### Exercise description
Among the lines of the records, please find those that contain the word "checked" and copy them.

(Dataset items)
(* ===== verification/BaseNThm.v ===== *)
(** The encodings of [BaseN] compute their texts and invert them.

    First the bits of a group, checked for every value of the one or two bytes
    a fact depends on; then a buffer being filled, where the memory is the
    initial one with an accumulated prefix written; then each loop, by
    induction on the groups of the input. *)

From S2P Require Import Prelude Mem CString Fcall BaseN.

Local Open Scope c_scope.

(** * Exhaustive facts *)

(** A property checked for the values below [n]. *)
Definition below (n : Z) (P : Z -> bool) : bool := forallb P (seqZ 0 n).

Lemma below_spec n P x : below n P = true -> 0 <= x < n -> P x = true.
Proof.
  unfold below. intros H Hx. rewrite forallb_forall in H.
  apply H. apply list_elem_of_In, elem_of_seqZ. lia.
Qed.

(** The characters of the tables, and their values. *)
Lemma tab32_char j : 0 <= j < 32 -> is_byte (at_ tab32 j) /\ idx32 (s8 (at_ tab32 j)) = j.
Proof.
  intros H.
  assert (E : below 32 (fun j => (0 <=? at_ tab32 j) && (at_ tab32 j <? 256) && (idx32 (s8 (at_ tab32 j)) =? j)) = true)
    by (vm_compute; reflexivity).
  apply (below_spec _ _ j E) in H. cbv beta in H. clear E. zbool. done.
Qed.

Lemma t64_char j : 0 <= j < 64 -> is_byte (at_ t64e j) /\ at_ t64d (at_ t64e j) = j.
Proof.
  intros H.
  assert (E : below 64 (fun j => (0 <=? at_ t64e j) && (at_ t64e j <? 256) && (at_ t64d (at_ t64e j) =? j)) = true)
    by (vm_compute; reflexivity).
  apply (below_spec _ _ j E) in H. cbv beta in H. clear E. zbool. done.
Qed.

(** The two digits of a byte. *)
Lemma t16_digits c : is_byte c ->
  let h := at_ t16e (Z.shiftr c 4) in let l := at_ t16e (Z.land c 0xf) in
  is_byte h /\ is_byte l /\ hexv (s8 h) = Some (Z.shiftr c 4) /\ hexv (s8 l) = Some (Z.land c 0xf) /\
  Z.shiftl (Z.shiftl 0 4 + Z.shiftr c 4) 4 + Z.land c 0xf = c.
Proof.
  intros H h l.
  assert (E : below 256 (fun c => let h := at_ t16e (Z.shiftr c 4) in let l := at_ t16e (Z.land c 0xf) in
    (0 <=? h) && (h <? 256) && ((0 <=? l) && (l <? 256)) &&
    bool_decide (hexv (s8 h) = Some (Z.shiftr c 4)) && bool_decide (hexv (s8 l) = Some (Z.land c 0xf)) &&
    (Z.shiftl (Z.shiftl 0 4 + Z.shiftr c 4) 4 + Z.land c 0xf =? c)) = true) by (vm_compute; reflexivity).
  pose proof (below_spec _ _ c E H) as H'. cbv beta zeta in H'. fold h l in H'. clear E. zbool.
  rewrite !bool_decide_eq_true in *. unfold is_byte. tauto.
Qed.

(** The indices of a group, and the bytes that come back from them. *)
Definition is5 (j : Z) : bool := (0 <=? j) && (j <? 32).

Lemma one_byte s : is_byte s ->
  is5 (j0_ s) && is5 (j1a s) && is5 (j2_ s) && is5 (j3a s) && is5 (j4a s) && is5 (j5_ s) && is5 (j7_ s) &&
  (u8 (b0_ (j0_ s) (j1a s)) =? s) = true.
Proof.
  intros H. revert s H. assert (E : below 256 (fun s =>
    is5 (j0_ s) && is5 (j1a s) && is5 (j2_ s) && is5 (j3a s) && is5 (j4a s) && is5 (j5_ s) && is5 (j7_ s) &&
    (u8 (b0_ (j0_ s) (j1a s)) =? s)) = true) by (vm_compute; reflexivity).
  intros s H. exact (below_spec _ _ s E H).
Qed.

(** Two neighbouring bytes [s] and [t]: the index they share, the first byte
    of a group, and the pieces that the others of each index contribute. *)
Definition two_ok (s t : Z) : bool :=
  let j1 := Z.lor (j1a s) (j1b t) in
  let j3 := Z.lor (j3a s) (j3b t) in
  let j4 := Z.lor (j4a s) (j4b t) in
  let j6 := Z.lor (j6a s) (j6b t) in
  is5 j1 && is5 j3 && is5 j4 && is5 j6 &&
  (u8 (b0_ (j0_ s) j1) =? s) && (Z.land 3 j1 =? j1b t) &&
  (Z.land 1 (Z.shiftr j3 4) =? Z.land 1 s) && (Z.land 0xf j3 =? j3b t) &&
  (Z.land 0xf (Z.shiftr j4 1) =? Z.land 0xf s) && (Z.land 1 j4 =? j4b t) &&
  (Z.land 3 (Z.shiftr j6 3) =? Z.land 3 s) && (Z.land 7 j6 =? j6b t).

### Your response
    First the bits of a group, checked for every value of the one or two bytes
(** A property checked for the values below [n]. *)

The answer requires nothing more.